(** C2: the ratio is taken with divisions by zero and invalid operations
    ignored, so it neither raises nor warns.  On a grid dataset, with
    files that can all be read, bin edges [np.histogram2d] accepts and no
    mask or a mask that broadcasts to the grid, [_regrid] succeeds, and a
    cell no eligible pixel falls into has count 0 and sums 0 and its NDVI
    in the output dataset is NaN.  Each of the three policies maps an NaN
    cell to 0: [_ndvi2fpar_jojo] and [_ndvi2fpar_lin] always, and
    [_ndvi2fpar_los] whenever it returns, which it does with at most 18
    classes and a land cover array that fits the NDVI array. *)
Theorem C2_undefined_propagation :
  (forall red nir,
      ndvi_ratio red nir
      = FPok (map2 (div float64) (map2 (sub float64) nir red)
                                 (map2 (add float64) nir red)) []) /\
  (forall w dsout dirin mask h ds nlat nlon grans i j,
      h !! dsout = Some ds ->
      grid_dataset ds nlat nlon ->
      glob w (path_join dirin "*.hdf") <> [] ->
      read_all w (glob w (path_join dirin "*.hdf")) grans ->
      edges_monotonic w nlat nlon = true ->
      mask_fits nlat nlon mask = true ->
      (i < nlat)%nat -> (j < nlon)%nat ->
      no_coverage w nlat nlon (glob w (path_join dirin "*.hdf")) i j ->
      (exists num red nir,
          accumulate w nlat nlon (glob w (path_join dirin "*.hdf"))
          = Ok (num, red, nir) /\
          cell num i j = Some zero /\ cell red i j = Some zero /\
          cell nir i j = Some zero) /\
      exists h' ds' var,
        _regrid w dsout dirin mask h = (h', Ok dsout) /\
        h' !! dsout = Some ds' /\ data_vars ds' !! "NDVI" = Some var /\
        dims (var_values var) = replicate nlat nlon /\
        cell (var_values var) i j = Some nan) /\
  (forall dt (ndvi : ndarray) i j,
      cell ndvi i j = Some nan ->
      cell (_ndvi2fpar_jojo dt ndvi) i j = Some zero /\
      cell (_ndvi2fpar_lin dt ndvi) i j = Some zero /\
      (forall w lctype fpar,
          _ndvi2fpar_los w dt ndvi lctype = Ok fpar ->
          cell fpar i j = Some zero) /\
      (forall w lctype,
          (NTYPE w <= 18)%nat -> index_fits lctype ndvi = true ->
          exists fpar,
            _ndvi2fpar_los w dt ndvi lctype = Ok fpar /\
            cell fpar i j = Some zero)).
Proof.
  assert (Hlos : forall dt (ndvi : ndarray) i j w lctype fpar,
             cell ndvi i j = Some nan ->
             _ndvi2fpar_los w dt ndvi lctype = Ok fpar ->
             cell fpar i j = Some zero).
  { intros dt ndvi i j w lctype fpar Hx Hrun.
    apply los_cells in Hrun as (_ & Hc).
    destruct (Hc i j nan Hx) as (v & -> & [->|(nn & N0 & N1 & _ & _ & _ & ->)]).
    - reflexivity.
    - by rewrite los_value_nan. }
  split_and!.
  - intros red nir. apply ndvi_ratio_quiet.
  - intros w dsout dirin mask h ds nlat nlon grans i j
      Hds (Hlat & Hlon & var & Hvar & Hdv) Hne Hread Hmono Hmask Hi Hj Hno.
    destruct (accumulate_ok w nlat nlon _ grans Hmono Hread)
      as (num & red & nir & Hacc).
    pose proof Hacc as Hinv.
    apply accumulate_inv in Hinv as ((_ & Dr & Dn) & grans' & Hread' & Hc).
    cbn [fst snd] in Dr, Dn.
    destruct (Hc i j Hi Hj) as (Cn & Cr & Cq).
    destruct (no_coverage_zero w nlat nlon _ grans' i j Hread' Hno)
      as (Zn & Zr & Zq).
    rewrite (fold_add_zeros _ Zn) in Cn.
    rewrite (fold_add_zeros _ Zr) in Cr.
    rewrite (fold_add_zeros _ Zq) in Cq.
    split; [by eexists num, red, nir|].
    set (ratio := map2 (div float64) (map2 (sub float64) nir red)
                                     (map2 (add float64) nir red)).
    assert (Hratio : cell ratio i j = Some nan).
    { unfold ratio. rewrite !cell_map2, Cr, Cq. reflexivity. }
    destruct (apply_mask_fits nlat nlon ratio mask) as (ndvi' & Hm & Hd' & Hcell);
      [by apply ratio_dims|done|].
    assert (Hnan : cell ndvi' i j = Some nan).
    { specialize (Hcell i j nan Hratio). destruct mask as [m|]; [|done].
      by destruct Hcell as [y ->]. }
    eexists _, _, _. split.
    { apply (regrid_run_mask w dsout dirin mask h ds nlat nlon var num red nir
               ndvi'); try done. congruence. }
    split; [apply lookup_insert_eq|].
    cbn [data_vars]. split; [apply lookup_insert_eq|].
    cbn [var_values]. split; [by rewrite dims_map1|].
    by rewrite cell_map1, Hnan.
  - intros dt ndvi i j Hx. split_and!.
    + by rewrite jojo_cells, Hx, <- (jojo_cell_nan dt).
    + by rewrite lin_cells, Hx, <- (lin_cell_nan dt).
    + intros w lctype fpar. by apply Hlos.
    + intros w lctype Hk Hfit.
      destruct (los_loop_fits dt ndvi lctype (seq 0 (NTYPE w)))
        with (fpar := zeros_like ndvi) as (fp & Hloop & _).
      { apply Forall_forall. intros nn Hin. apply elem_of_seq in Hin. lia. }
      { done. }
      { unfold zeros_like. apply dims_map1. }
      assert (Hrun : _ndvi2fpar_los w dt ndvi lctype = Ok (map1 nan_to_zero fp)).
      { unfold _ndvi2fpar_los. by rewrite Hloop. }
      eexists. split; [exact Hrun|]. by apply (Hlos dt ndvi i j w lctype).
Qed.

The problem: Begin at the first line of the entries above and copy every line exactly, ending with the line that contains "files that can".

Your response:
(** C2: the ratio is taken with divisions by zero and invalid operations
    ignored, so it neither raises nor warns.  On a grid dataset, with
    files that can all be read, bin edges [np.histogram2d] accepts and no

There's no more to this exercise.